In January, Weatherspoon began chemotherapy, destroying damaged cells and creating space for newly edited cells. He’s tired. His hair fell off. He turned to video games like two weeks and Grand Theft Auto, trying to escape reality.
Finally, it was time to inject new cells into his body. For four weeks he was monitored at Holtz to make sure everything was going well and kept him safe as his immune system recovered.
His twin brothers, who joined the US military, were surprised to visit him just in time to watch the Super Bowl together. His girlfriend surprised him for Valentine’s Day. The family went in and out of the hospital room.

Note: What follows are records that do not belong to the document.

(** The number lies between the boundaries. *)
Lemma digit_gen_value e M_minus w M_plus :
  -60 <= de M_plus <= -32 -> 0 < df M_minus < df M_plus -> 2 ^ 61 <= df M_plus < 2 ^ 64 ->
  df M_plus < 10 ^ 16 * (df M_plus - df M_minus) ->
  exists digits i, grisu2_digit_gen e M_minus w M_plus = Ok (digits, e + i) /\
    proper_digits digits = true /\
    df M_minus * 10 ^ Z.max (- i) 0 <= buffer_value digits * 2 ^ (- de M_plus) * 10 ^ Z.max i 0
      <= df M_plus * 10 ^ Z.max (- i) 0.
Proof.
  intros He Hm HM Hratio. set (sh := - de M_plus). assert (Hsh : 32 <= sh <= 60) by lia.
  pose proof (one_bounds sh Hsh) as Hone. set (one := 2 ^ sh) in *.
  unfold grisu2_digit_gen, diyfp_sub. cbn [df]. fold sh.
  rewrite (uint_small 64 (df M_plus - df M_minus)) by lia.
  rewrite Z.shiftr_div_pow2, land_mask by lia. fold one.
  set (delta := df M_plus - df M_minus) in *. set (dist := uint 64 _).
  pose proof (Z.div_mod (df M_plus) one ltac:(lia)) as Hdm.
  pose proof (Z.mod_pos_bound (df M_plus) one ltac:(lia)) as Hp2.
  assert (Hp1 : 1 <= df M_plus / one < 2 ^ 32).
  { split; [apply Z.div_le_lower_bound; lia|apply Z.div_lt_upper_bound; lia]. }
  rewrite uint_small by lia. set (p1 := df M_plus / one) in *. set (p2 := df M_plus mod one) in *.
  destruct (largest_pow10 p1 Hp1) as (k & -> & Hk & Hpow).
  assert (H1k : 1 <= 10 ^ (Z.of_nat k - 1)) by (apply (Z.pow_le_mono_r 10 0); lia).
  destruct (integral_value sh Hsh k "" p1 p2 delta dist) as (r & -> & Hr); fold one;
    [lia|lia|lia|lia|right; split; [done|lia]|].
  cbn [result_bind]. change (buffer_value "") with 0 in Hr.
  rewrite Z.mul_0_l, Z.add_0_l in Hr. fold one in Hr. replace (p1 * one + p2) with (df M_plus) in Hr by lia.
  destruct r as [[buf n]|buf].
  { destruct Hr as (Hn & Hbuf & Hv). exists buf, n. split; [done|]. split; [done|].
    rewrite (Z.max_l n 0), (Z.max_r (- n) 0), Z.pow_0_r by lia. unfold delta in Hv.
    replace (buffer_value buf * one * 10 ^ n) with (buffer_value buf * 10 ^ n * one) by ring. lia. }
  destruct Hr as (Hdelta & Hbuf & Hval).
  destruct (fraction_value sh Hsh (17 - k) 20 buf 0 p2 delta dist)
    as (b & d & i & r & dist' & -> & Hd & Hi & Hr & Hd' & Hlt & Hv & Hdig & Hprop); fold one; [lia|lia|lia| |].
  { eapply digits_suffice; [exact Hratio|exact Hdm|lia..]. }
  fold one in Hlt, Hv.
  cbn [result_bind]. rewrite Z.shiftl_1_l. fold one.
  destruct (round_value b d dist' (delta * 10 ^ i) r one) as (d' & -> & Hd1 & Hle); [lia..|].
  exists (push_digit b d'), (- i). replace (e - (0 + i)) with (e + - i) by lia. split; [done|].
  split.
  { specialize (Hprop Hbuf). destruct b as [|a b]; [done|]. cbn in Hprop |- *.
    apply andb_true_iff in Hprop as [-> Hb]. apply push_digits; [lia|done]. }
  rewrite (Z.max_r (- i) 0), (Z.max_l (- - i) 0), Z.pow_0_r, Z.opp_involutive, push_value by lia.
  rewrite Hval in Hv. replace (p1 * one + p2) with (df M_plus) in Hv by lia. unfold delta in Hle.
  replace ((10 * buffer_value b + d') * one * 1) with (df M_plus * 10 ^ i - (r + (d - d') * one))
    by (rewrite <- Hv; ring).
  assert (0 <= (d - d') * one) by (apply Z.mul_nonneg_nonneg; lia).
  rewrite Z.mul_sub_distr_r in Hle. clear - Hle Hr H. lia.
Qed.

“To see people take time from the day… to come see me, that just means a lot,” Weatherspoon said.
Kazecho was discharged from the hospital 45 days later. He is currently back in Sanford, central Florida.
“He was doing very well and the treatment was really perfect for him,” Crawford said. “It’s a complete change in his life and he doesn’t have sickle cell disease anymore, so he lives a pretty much a normal life.”
Weatherspoon needs to access Holtz Monthly for surveillance and is taking penicillin to prevent infection. Clinical trial researchers will monitor him for years.
He also uses his new painless life.
Weatherspoon went on an ATV riding on his 21st birthday without the need for painkillers. His crippling migraines are gone. He said he was able to walk to the grocery store and return home for the first time.
“I’m actually speechless,” he said. “My whole life has changed because everything I was doing before I could do better than I am now, I don’t suffer every day.”